F-35s to Operate Out of Denmark for First Time
In a first for the country, five US Air Force F-35 fighter jets will operate out of the Skrydstrup airbase in Denmark.
The aircraft arrived at the base in Southern Jutland on Monday, where they will be hosted until March 16 in preparation for the arrival of Denmark’s first F-35s from the US in the autumn.
The new planes will replace the Royal Danish Air Force’s current fleet of F-16s.
Originally slated to be drawn down with the first arrivals of new F-35s, Denmark has kept the F-16s — in service since the 1980s — in the air much longer than expected due to the Russian invasion of Ukraine.

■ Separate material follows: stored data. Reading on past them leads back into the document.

(** X23. [retryFailedJobs] enqueues, for every failed job of the queue, a
    new job for the same host, action, profile, paths and mode, queued and
    without attempt, under a new identifier; the failed jobs stay in the
    queue as they are, still failed.  (The configuration is loaded, and the
    host and the profile of every failed job are known.) *)
Theorem retryFailedJobs_enqueues_copies x ticks m :
  let q := mgr_jobQueue m in
  reachable x (mgr_queueOptions m) q ->
  is_Some (mgr_config m) ->
  (forall job,
      job ∈ Deployment.failedJobs q ->
      is_Some (Registry.getHostById (mgr_hostRegistry m) (job_hostId job))
      /\ Js.truthy (job_profileId job) = true
      /\ is_Some (Deployment.getProfile m (job_profileId job))) ->
  length ticks = length (Deployment.failedJobs q) ->
  Deployment.freshTicks ticks (jobs q) = true ->
  let out := Deployment.retryFailedJobs ticks m in
  exists retried,
    out.1 = Returns retried
    /\ Forall2 (fun job new =>
                  job_hostId new = job_hostId job
                  /\ job_action new = job_action job
                  /\ job_profileId new = job_profileId job
                  /\ job_sketchPath new = job_sketchPath job
                  /\ job_hexPath new = job_hexPath job
                  /\ job_mode new = job_mode job
                  /\ job_status new = Queued
                  /\ attemptOf new = 0
                  /\ Queue.getJob (job_id new) q = None
                  /\ is_Some (Queue.getJob (job_id new) (mgr_jobQueue out.2)))
         (Deployment.failedJobs q) retried
    /\ reachable x (mgr_queueOptions m) (mgr_jobQueue out.2)
    /\ (forall jobId job,
          Queue.getJob jobId q = Some job -> job_status job = Failed ->
          Queue.getJob jobId (mgr_jobQueue out.2) = Some job).
Proof.
  intros q Hreach Hconfig Hknown Hlen Hfresh. cbn zeta.
  unfold Deployment.retryFailedJobs. fold q.
  assert (Hctx : exists contexts,
             Forall2 (fun job context => Deployment.retryContext m job = Returns context)
               (Deployment.failedJobs q) contexts).
  { clear Hlen. induction (Deployment.failedJobs q) as [|job l IH].
    - exists []. constructor.
    - destruct IH as [contexts IH].
      { intros j Hj. apply Hknown. right. exact Hj. }
      destruct (Hknown job) as ([host Hhost] & Htruthy & [profile Hprofile]); [left|].
      eexists (_ :: contexts). constructor; [|exact IH].
      exact (retryContext_Returns m job host profile Hconfig Hhost Htruthy Hprofile). }
  destruct Hctx as [contexts Hctx].
  rewrite (retryEach_enqueueAll m _ contexts ticks q [] Hctx). cbn zeta. cbn [fst snd app].
  set (inputs := zip_with Deployment.retryInput (Deployment.failedJobs q) contexts).
  assert (Hcl : length contexts = length (Deployment.failedJobs q))
    by (symmetry; exact (Forall2_length _ _ _ Hctx)).
  destruct (enqueueAll_spec x (mgr_queueOptions m) inputs ticks q Hreach)
    as (E1 & _ & E3 & _ & _ & E6).
  { subst inputs. rewrite length_zip_with. lia. }
  { exact Hfresh. }
  cbn zeta in E1, E3, E6.
  eexists. split; [reflexivity|]. cbn [mgr_jobQueue set_mgr_jobQueue].
  split; [|split; [exact E1|]].
  - subst inputs. clear E1 E6 Hlen Hknown.
    set (enqueued := (Deployment.enqueueAll (mgr_queueOptions m) _ ticks q).1) in *.
    set (q' := (Deployment.enqueueAll (mgr_queueOptions m) _ ticks q).2) in *.
    clearbody enqueued q'. revert contexts enqueued Hctx Hcl E3.
    induction (Deployment.failedJobs q) as [|job l IH];
      intros contexts enqueued Hctx Hcl E3.
    + destruct contexts; [|discriminate]. cbn in E3.
      apply Forall2_nil_inv_l in E3 as ->. constructor.
    + destruct contexts as [|context contexts]; [discriminate|].
      cbn [zip_with] in E3.
      apply Forall2_cons_inv_l in E3 as (new & rest & (u & n & -> & F2 & F3) & E3 & ->).
      apply Forall2_cons in Hctx as [_ Hctx].
      constructor.
      * unfold Queue.getJob. repeat split; assumption.
      * apply (IH contexts); [exact Hctx|cbn in Hcl; lia|exact E3].
  - intros jobId job Hjob Hfailed. unfold Queue.getJob in *. apply E6; [exact Hjob|].
    intros Hw.
    pose proof (reachable_Inv x _ (fun _ => True) q Hreach) as HI.
    destruct (ci_waiting _ _ _ _ _ _ _ _ HI jobId Hw) as (cur & H1 & H2 & _).
    congruence.
Qed.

The defense ministry revealed last summer it would extend the F-16’s service until 2027.
The fighters will be used to conduct training exercises with the Danish Armed Forces during this period in anticipation of the handover of the F-35s later this year.
“The visit by American F-35 fighter jets and associated personnel is an important part of the preparation for us receiving and starting to operate with our own aircraft later this year,” the Danish Ministry of Defence said.
“We gain operational experience when we fly and operate together in the air, but also all the logistics on the ground by having the planes here at the air station teaches us a lot.”
Though the American F-35s are the first to land in Denmark, six of the fifth-generation fighters are currently in service with the Danish Air Force at Luke Air Force Base in Arizona while personnel undergo training.
Denmark is keeping the fighters in the US to minimize the need for expensive training and infrastructure investments. Danish pilots are also taking advantage of the valuable experience they gain through close cooperation with experienced US counterparts.
Denmark is set to receive a total of 27 F-35s between 2021 and 2026.
The country has been part of the Joint Strike Fighter program since 1997.